[Excerpts from a dataset]
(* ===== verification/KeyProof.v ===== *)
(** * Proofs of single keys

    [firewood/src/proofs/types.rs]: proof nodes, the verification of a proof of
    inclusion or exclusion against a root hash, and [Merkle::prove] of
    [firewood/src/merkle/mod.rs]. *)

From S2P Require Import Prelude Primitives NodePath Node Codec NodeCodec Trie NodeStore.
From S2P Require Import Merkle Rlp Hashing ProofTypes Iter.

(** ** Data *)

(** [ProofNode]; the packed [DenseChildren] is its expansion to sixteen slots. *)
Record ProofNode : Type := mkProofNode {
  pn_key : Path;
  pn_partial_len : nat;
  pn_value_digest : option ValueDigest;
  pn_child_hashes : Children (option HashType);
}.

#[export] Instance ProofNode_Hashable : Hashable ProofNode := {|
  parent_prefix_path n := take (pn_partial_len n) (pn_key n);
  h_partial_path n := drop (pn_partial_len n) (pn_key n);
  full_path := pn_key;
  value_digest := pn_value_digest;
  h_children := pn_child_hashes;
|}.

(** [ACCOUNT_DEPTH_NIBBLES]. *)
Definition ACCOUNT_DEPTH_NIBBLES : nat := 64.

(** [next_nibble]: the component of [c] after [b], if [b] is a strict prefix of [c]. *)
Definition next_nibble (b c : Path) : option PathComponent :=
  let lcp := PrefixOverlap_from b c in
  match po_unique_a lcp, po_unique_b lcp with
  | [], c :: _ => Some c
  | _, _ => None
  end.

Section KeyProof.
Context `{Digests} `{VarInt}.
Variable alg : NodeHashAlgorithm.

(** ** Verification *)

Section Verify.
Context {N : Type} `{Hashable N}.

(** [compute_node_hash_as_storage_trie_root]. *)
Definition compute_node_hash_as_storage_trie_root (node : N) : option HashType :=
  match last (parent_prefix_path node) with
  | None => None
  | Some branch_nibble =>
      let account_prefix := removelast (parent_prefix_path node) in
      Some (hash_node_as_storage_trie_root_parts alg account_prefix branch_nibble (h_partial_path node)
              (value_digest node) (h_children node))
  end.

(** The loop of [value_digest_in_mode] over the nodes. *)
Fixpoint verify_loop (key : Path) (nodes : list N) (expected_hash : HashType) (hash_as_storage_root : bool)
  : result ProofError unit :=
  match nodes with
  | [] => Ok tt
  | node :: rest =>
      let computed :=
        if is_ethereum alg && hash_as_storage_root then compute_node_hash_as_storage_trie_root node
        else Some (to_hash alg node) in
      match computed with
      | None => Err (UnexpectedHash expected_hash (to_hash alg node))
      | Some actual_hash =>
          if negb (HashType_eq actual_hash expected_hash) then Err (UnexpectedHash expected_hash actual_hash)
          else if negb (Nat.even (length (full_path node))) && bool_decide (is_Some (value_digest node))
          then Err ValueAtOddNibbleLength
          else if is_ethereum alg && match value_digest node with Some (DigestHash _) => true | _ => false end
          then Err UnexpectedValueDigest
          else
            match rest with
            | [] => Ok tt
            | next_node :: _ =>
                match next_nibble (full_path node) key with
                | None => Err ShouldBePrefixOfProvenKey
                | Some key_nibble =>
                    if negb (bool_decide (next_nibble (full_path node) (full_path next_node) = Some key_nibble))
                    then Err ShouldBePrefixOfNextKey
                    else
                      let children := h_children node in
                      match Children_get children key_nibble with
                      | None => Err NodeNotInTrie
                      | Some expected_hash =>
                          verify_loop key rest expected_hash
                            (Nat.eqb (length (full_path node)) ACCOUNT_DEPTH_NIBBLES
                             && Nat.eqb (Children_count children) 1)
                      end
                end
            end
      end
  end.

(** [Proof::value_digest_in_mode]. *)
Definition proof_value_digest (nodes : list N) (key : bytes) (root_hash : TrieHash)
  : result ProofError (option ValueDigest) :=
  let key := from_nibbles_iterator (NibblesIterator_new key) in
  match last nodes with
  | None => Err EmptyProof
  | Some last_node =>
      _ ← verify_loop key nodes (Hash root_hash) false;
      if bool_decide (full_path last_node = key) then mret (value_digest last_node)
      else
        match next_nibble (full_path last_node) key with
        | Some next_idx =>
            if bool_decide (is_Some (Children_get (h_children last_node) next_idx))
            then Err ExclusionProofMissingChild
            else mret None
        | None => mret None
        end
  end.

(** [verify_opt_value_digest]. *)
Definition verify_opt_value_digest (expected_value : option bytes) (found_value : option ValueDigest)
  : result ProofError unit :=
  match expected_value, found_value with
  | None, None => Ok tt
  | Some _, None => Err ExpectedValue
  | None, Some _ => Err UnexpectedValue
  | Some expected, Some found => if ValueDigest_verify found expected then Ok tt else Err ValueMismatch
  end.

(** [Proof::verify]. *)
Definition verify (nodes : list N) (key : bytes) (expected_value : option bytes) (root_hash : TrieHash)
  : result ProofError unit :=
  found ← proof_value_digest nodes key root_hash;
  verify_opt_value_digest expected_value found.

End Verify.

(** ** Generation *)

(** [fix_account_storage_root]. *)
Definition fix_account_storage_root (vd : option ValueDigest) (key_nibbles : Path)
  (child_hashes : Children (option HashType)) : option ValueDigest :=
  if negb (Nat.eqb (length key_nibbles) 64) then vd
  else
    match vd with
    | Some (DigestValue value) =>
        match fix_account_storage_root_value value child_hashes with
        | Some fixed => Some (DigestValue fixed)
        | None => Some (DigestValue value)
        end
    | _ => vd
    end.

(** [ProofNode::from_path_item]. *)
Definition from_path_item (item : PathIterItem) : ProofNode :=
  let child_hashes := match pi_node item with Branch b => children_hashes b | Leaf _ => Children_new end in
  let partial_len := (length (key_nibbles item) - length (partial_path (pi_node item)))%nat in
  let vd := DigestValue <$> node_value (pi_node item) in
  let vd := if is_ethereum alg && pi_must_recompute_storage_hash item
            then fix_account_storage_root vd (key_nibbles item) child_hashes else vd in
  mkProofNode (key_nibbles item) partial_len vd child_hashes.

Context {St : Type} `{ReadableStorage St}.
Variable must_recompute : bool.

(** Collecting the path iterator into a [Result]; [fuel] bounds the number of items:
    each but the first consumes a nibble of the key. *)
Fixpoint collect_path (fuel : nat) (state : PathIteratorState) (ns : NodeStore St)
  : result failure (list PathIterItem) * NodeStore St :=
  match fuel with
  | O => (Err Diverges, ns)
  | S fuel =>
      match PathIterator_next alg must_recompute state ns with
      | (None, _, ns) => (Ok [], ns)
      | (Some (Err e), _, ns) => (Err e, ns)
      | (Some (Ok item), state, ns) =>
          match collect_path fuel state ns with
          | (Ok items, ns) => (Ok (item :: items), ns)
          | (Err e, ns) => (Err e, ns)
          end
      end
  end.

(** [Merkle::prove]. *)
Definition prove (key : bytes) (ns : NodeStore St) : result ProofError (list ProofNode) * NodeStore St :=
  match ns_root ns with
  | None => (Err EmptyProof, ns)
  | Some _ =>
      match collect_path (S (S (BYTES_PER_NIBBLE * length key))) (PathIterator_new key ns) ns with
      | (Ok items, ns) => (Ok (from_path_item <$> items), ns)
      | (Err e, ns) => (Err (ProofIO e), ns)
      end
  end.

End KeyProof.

### What the task asks
All the lines above should be written out once more, exactly.

### Written response
(* ===== verification/KeyProof.v ===== *)
(** * Proofs of single keys

    [firewood/src/proofs/types.rs]: proof nodes, the verification of a proof of
    inclusion or exclusion against a root hash, and [Merkle::prove] of
    [firewood/src/merkle/mod.rs]. *)

From S2P Require Import Prelude Primitives NodePath Node Codec NodeCodec Trie NodeStore.
From S2P Require Import Merkle Rlp Hashing ProofTypes Iter.

(** ** Data *)

(** [ProofNode]; the packed [DenseChildren] is its expansion to sixteen slots. *)
Record ProofNode : Type := mkProofNode {
  pn_key : Path;
  pn_partial_len : nat;
  pn_value_digest : option ValueDigest;
  pn_child_hashes : Children (option HashType);
}.

#[export] Instance ProofNode_Hashable : Hashable ProofNode := {|
  parent_prefix_path n := take (pn_partial_len n) (pn_key n);
  h_partial_path n := drop (pn_partial_len n) (pn_key n);
  full_path := pn_key;
  value_digest := pn_value_digest;
  h_children := pn_child_hashes;
|}.

(** [ACCOUNT_DEPTH_NIBBLES]. *)
Definition ACCOUNT_DEPTH_NIBBLES : nat := 64.

(** [next_nibble]: the component of [c] after [b], if [b] is a strict prefix of [c]. *)
Definition next_nibble (b c : Path) : option PathComponent :=
  let lcp := PrefixOverlap_from b c in
  match po_unique_a lcp, po_unique_b lcp with
  | [], c :: _ => Some c
  | _, _ => None
  end.

Section KeyProof.
Context `{Digests} `{VarInt}.
Variable alg : NodeHashAlgorithm.

(** ** Verification *)

Section Verify.
Context {N : Type} `{Hashable N}.

(** [compute_node_hash_as_storage_trie_root]. *)
Definition compute_node_hash_as_storage_trie_root (node : N) : option HashType :=
  match last (parent_prefix_path node) with
  | None => None
  | Some branch_nibble =>
      let account_prefix := removelast (parent_prefix_path node) in
      Some (hash_node_as_storage_trie_root_parts alg account_prefix branch_nibble (h_partial_path node)
              (value_digest node) (h_children node))
  end.

(** The loop of [value_digest_in_mode] over the nodes. *)
Fixpoint verify_loop (key : Path) (nodes : list N) (expected_hash : HashType) (hash_as_storage_root : bool)
  : result ProofError unit :=
  match nodes with
  | [] => Ok tt
  | node :: rest =>
      let computed :=
        if is_ethereum alg && hash_as_storage_root then compute_node_hash_as_storage_trie_root node
        else Some (to_hash alg node) in
      match computed with
      | None => Err (UnexpectedHash expected_hash (to_hash alg node))
      | Some actual_hash =>
          if negb (HashType_eq actual_hash expected_hash) then Err (UnexpectedHash expected_hash actual_hash)
          else if negb (Nat.even (length (full_path node))) && bool_decide (is_Some (value_digest node))
          then Err ValueAtOddNibbleLength
          else if is_ethereum alg && match value_digest node with Some (DigestHash _) => true | _ => false end
          then Err UnexpectedValueDigest
          else
            match rest with
            | [] => Ok tt
            | next_node :: _ =>
                match next_nibble (full_path node) key with
                | None => Err ShouldBePrefixOfProvenKey
                | Some key_nibble =>
                    if negb (bool_decide (next_nibble (full_path node) (full_path next_node) = Some key_nibble))
                    then Err ShouldBePrefixOfNextKey
                    else
                      let children := h_children node in
                      match Children_get children key_nibble with
                      | None => Err NodeNotInTrie
                      | Some expected_hash =>
                          verify_loop key rest expected_hash
                            (Nat.eqb (length (full_path node)) ACCOUNT_DEPTH_NIBBLES
                             && Nat.eqb (Children_count children) 1)
                      end
                end
            end
      end
  end.

(** [Proof::value_digest_in_mode]. *)
Definition proof_value_digest (nodes : list N) (key : bytes) (root_hash : TrieHash)
  : result ProofError (option ValueDigest) :=
  let key := from_nibbles_iterator (NibblesIterator_new key) in
  match last nodes with
  | None => Err EmptyProof
  | Some last_node =>
      _ ← verify_loop key nodes (Hash root_hash) false;
      if bool_decide (full_path last_node = key) then mret (value_digest last_node)
      else
        match next_nibble (full_path last_node) key with
        | Some next_idx =>
            if bool_decide (is_Some (Children_get (h_children last_node) next_idx))
            then Err ExclusionProofMissingChild
            else mret None
        | None => mret None
        end
  end.

(** [verify_opt_value_digest]. *)
Definition verify_opt_value_digest (expected_value : option bytes) (found_value : option ValueDigest)
  : result ProofError unit :=
  match expected_value, found_value with
  | None, None => Ok tt
  | Some _, None => Err ExpectedValue
  | None, Some _ => Err UnexpectedValue
  | Some expected, Some found => if ValueDigest_verify found expected then Ok tt else Err ValueMismatch
  end.

(** [Proof::verify]. *)
Definition verify (nodes : list N) (key : bytes) (expected_value : option bytes) (root_hash : TrieHash)
  : result ProofError unit :=
  found ← proof_value_digest nodes key root_hash;
  verify_opt_value_digest expected_value found.

End Verify.

(** ** Generation *)

(** [fix_account_storage_root]. *)
Definition fix_account_storage_root (vd : option ValueDigest) (key_nibbles : Path)
  (child_hashes : Children (option HashType)) : option ValueDigest :=
  if negb (Nat.eqb (length key_nibbles) 64) then vd
  else
    match vd with
    | Some (DigestValue value) =>
        match fix_account_storage_root_value value child_hashes with
        | Some fixed => Some (DigestValue fixed)
        | None => Some (DigestValue value)
        end
    | _ => vd
    end.

(** [ProofNode::from_path_item]. *)
Definition from_path_item (item : PathIterItem) : ProofNode :=
  let child_hashes := match pi_node item with Branch b => children_hashes b | Leaf _ => Children_new end in
  let partial_len := (length (key_nibbles item) - length (partial_path (pi_node item)))%nat in
  let vd := DigestValue <$> node_value (pi_node item) in
  let vd := if is_ethereum alg && pi_must_recompute_storage_hash item
            then fix_account_storage_root vd (key_nibbles item) child_hashes else vd in
  mkProofNode (key_nibbles item) partial_len vd child_hashes.

Context {St : Type} `{ReadableStorage St}.
Variable must_recompute : bool.

(** Collecting the path iterator into a [Result]; [fuel] bounds the number of items:
    each but the first consumes a nibble of the key. *)
Fixpoint collect_path (fuel : nat) (state : PathIteratorState) (ns : NodeStore St)
  : result failure (list PathIterItem) * NodeStore St :=
  match fuel with
  | O => (Err Diverges, ns)
  | S fuel =>
      match PathIterator_next alg must_recompute state ns with
      | (None, _, ns) => (Ok [], ns)
      | (Some (Err e), _, ns) => (Err e, ns)
      | (Some (Ok item), state, ns) =>
          match collect_path fuel state ns with
          | (Ok items, ns) => (Ok (item :: items), ns)
          | (Err e, ns) => (Err e, ns)
          end
      end
  end.

(** [Merkle::prove]. *)
Definition prove (key : bytes) (ns : NodeStore St) : result ProofError (list ProofNode) * NodeStore St :=
  match ns_root ns with
  | None => (Err EmptyProof, ns)
  | Some _ =>
      match collect_path (S (S (BYTES_PER_NIBBLE * length key))) (PathIterator_new key ns) ns with
      | (Ok items, ns) => (Ok (from_path_item <$> items), ns)
      | (Err e, ns) => (Err (ProofIO e), ns)
      end
  end.

End KeyProof.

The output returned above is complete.